Over the years things have changed. Clubs don’t add a couple of players to their squad anymore; post-Bosman, teams are overhauled, so you have to get used to a load of new players. I keep up with our signings during the summer, but when they turn out for the first game of the season and can barely tell one player from another. Even the kit changes every year now, so each new season can feel like watching a completely different club. As I say, it’s the routine and the constant of the fans that makes football fun, not the novelty of the new season.

Not everyone feels like this, of course, Twitter was buzzing with people who were buzzing about the new season. For them the season burst into life at Oakwell and the heavy defeat to Barnsley. This was followed by the defeat to Fleetwood. Not just Fleetwood, Joey Barton’s Fleetwood. Suddenly we’re bottom of the league and doom was settling in.

The reaction was like we were 15-20 games into the season. Bottom after two games is far from ideal, but nor is it terminal. Nobody wants to lose two games in a row, but it does happen – it just happens to be that these two games are the first two games.

I do think that we didn’t have a great summer; it came together eventually with late signings and Karl Robinson has more than hinted of the upheaval surrounding the new training ground, but the process of gelling the team together starts now, where you’d prefer it to have started on the first day of pre-season training.

The win against Coventry in the League Cup has gave us some rest bite, but as with all cup competitions nowadays, you can’t really judge anything because it’s impossible to know how any team view cup competitions. Under Michael Appleton, every game was treated equally so cup and league games were approached with the same vigour, and mostly the same team.

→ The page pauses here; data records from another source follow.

(* ===== verification/Marketplace.v ===== *)
(** * The agent marketplace (internal/marketplace: store.go, service.go)

    Auctions of [Auction] with typed requirements and bids, skill cards kept in
    the wiki of [Wiki], and a ledger of reputation.  The state holds the three
    components; a call of one of them runs inside it ([Gateway.focus]). *)
From stdpp Require Import pretty.
From S2P Require Import Prelude Prog Table Schema Messaging Agents Channels Auction Retention AuthHandlers Float64 Wiki Gateway.

(** ** The ledger (store.go) *)
Record ReputationEntry := mkReputationEntry {
  Rep_ID : Z; Rep_AgentName : string; Rep_Domain : string; Rep_TaskID : option Z; EstimatedTokens : Z; ActualTokens : Z;
  SuccessScore : spec_float; DifficultyWeight : spec_float; Rep_CompletedAt : Z
}.
#[export] Instance reputation_row : Row ReputationEntry := Rep_ID.
Record ReputationSummary := mkReputationSummary {
  Sum_AgentName : string; Sum_Domain : string; TasksCompleted : Z; AvgSuccessScore : spec_float; WeightedSuccessScore : spec_float;
  AvgEstimatedTokens : Z; AvgActualTokens : Z
}.
Record market_db := mkMarketDb { mk_db : db; mk_wiki : wiki_db; agent_reputation : table ReputationEntry }.
Inductive market_error := MDb (e : error) | MWiki (e : wiki_error) | MSql | MAgentRequired | MDomainRequired | MMarshal | MNoWinner (task : Z).

(** Numbers as [encoding/json] writes and reads them, [int64(x)] outside the
    integers, SQLite's SUM over reals, and [strconv.Quote]. *)
Class MarketText := {
  format_float : spec_float -> string;
  parse_float : string -> option spec_float;
  format_zero : parse_float (format_float f64_zero) = Some f64_zero;
  parse_format : forall s m e, parse_float (format_float (S754_finite s m e)) = Some (S754_finite s m e);
  float_overflow : spec_float -> Z;
  sql_sum : list spec_float -> spec_float;
  Quote : string -> string
}.
(** [int64(x)]: towards zero. *)
Definition f64_trunc (x : spec_float) : option Z :=
  match x with
  | S754_zero _ => Some 0
  | S754_finite s m e =>
      let v := if 0 <=? e then Z.pos m * 2 ^ e else Z.pos m / 2 ^ (- e) in
      let v := if s then - v else v in
      if (int64_min <=? v) && (v <=? int64_max) then Some v else None
  | _ => None
  end.
Definition f64_is_zero (x : spec_float) : bool := match x with S754_zero _ => true | _ => false end.
Definition f64_finite (x : spec_float) : bool := match x with S754_zero _ | S754_finite _ _ _ => true | _ => false end.

Section Marketplace.
Context {HEng : Engine} {HJson : GoJson} {HLink : AttachmentLinker} {HLow : GoUnicode} {HFTS : ArticleFTS} {HFold : FoldEqual} {HText : MarketText}.
Abbreviation K B := (prog market_db (outcome market_error B)).

Definition put_mk_db (d : db) (w : market_db) : market_db := mkMarketDb d (mk_wiki w) (agent_reputation w).
Definition put_mk_wiki (d : wiki_db) (w : market_db) : market_db := mkMarketDb (mk_db w) d (agent_reputation w).
Definition set_reputation (t : table ReputationEntry) (w : market_db) : market_db := mkMarketDb (mk_db w) (mk_wiki w) t.
Definition in_db {B} (p : M B) : K B := let! r := focus mk_db put_mk_db p in Ret (map_error MDb r).
Definition in_wiki {B} (p : prog wiki_db (outcome wiki_error B)) : K B := let! r := focus mk_wiki put_mk_wiki p in Ret (map_error MWiki r).

Definition int_of_float (x : spec_float) : Z := default (float_overflow x) (f64_trunc x).

(** NOT NULL: a NaN is NULL to SQLite. *)
Definition storable_entry (e : ReputationEntry) : bool := negb (f64_is_nan (SuccessScore e)) && negb (f64_is_nan (DifficultyWeight e)).
Definition with_entry_id (e : ReputationEntry) (t id : Z) : ReputationEntry :=
  mkReputationEntry id (Rep_AgentName e) (Rep_Domain e) (Rep_TaskID e) (EstimatedTokens e) (ActualTokens e) (SuccessScore e) (DifficultyWeight e) t.
Definition normal_entry (e : ReputationEntry) : ReputationEntry :=
  mkReputationEntry (Rep_ID e) (Rep_AgentName e) (Rep_Domain e) (match Rep_TaskID e with Some t => if 0 <? t then Some t else None | None => None end)
    (EstimatedTokens e) (ActualTokens e) (SuccessScore e) (if f64_is_zero (DifficultyWeight e) then f64_one else DifficultyWeight e) (Rep_CompletedAt e).
Definition insert_entry (e : ReputationEntry) (w : market_db) : market_db :=
  set_reputation (insert_row (with_entry_id e (clock (mk_db w))) (agent_reputation w)) w.
Definition RecordEntry (e : ReputationEntry) : K ReputationEntry :=
  if str_empty (Rep_AgentName e) then Ret (Err MAgentRequired)
  else if str_empty (Rep_Domain e) then Ret (Err MDomainRequired)
  else
    let e := normal_entry e in
    exec_o MSql (fun w => if storable_entry e then insert_entry e w else w)
      (fun w => if storable_entry e then Ok (with_entry_id e (Rep_CompletedAt e) (next_id (agent_reputation w))) else Err MSql).

Definition entry_newest (a b : ReputationEntry) : Prop := Rep_CompletedAt b <= Rep_CompletedAt a.
#[export] Instance entry_newest_dec a b : Decision (entry_newest a b).
Proof. unfold entry_newest. apply _. Defined.
Definition entry_of (agent domain : string) (e : ReputationEntry) : bool :=
  String.eqb (Rep_AgentName e) agent && (str_empty domain || String.eqb (Rep_Domain e) domain).
Definition entries_limit (limit : Z) : Z := if (limit <=? 0) || (500 <? limit) then 100 else limit.
Definition ListEntries (agent domain : string) (limit : Z) : K (list ReputationEntry) :=
  if str_empty agent then Ret (Err MAgentRequired)
  else query MSql (fun w => page (entries_limit limit) 0 (select_by entry_newest (entry_of agent domain) (agent_reputation w))).

(** A SUM of integers fails when it overflows; it is read as a [float64]. *)
Definition int_sum (l : list Z) : option Z :=
  let s := foldr Z.add 0 l in if (int64_min <=? s) && (s <=? int64_max) then Some s else None.
Definition average (sum : spec_float) (count : Z) : spec_float := f64_div sum (f64_of_Z count).
Definition summarise (agent domain : string) (l : list ReputationEntry) (est act : Z) : ReputationSummary :=
  let count := Z.of_nat (length l) in
  let weights := sql_sum (DifficultyWeight <$> l) in
  mkReputationSummary agent domain count
    (if 0 <? count then average (sql_sum (SuccessScore <$> l)) count else f64_zero)
    (if (0 <? count) && f64_lt f64_zero weights then f64_div (sql_sum ((fun e => f64_mul (SuccessScore e) (DifficultyWeight e)) <$> l)) weights else f64_zero)
    (if 0 <? count then int_of_float (average (f64_of_Z est) count) else 0)
    (if 0 <? count then int_of_float (average (f64_of_Z act) count) else 0).
Definition Summary (agent domain : string) : K ReputationSummary :=
  if str_empty agent then Ret (Err MAgentRequired)
  else if str_empty domain then Ret (Err MDomainRequired)
  else query_o MSql (fun w =>
    let l := scan (select (entry_of agent domain) (agent_reputation w)) in
    match int_sum (EstimatedTokens <$> l), int_sum (ActualTokens <$> l) with
    | Some est, Some act => Ok (summarise agent domain l est act)
    | _, _ => Err MSql
    end).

Judging by the number of changes made by Karl Robinson, he’s perhaps taking a more strategic view. It’s not exactly what the fans want to see, but one of the issues Appleton had was his teams running out of steam towards the end of the season – essentially as a result of being too successful in the cups. I’m not convinced the physical tiredness is that big an issue, but the mental fatigue takes its toll. If the objective is promotion or the play-offs, then discounting the cups maybe the best option.

We have a tough start to the season, which is perhaps being overlooked. We play all three teams that came down from the Championship, two away, inside the first month. The season doesn’t really settle down until the middle of September when we face Wycombe, Walsall, Luton and Southend, we can only start to judge the team in October, by which point the squad will be more settled.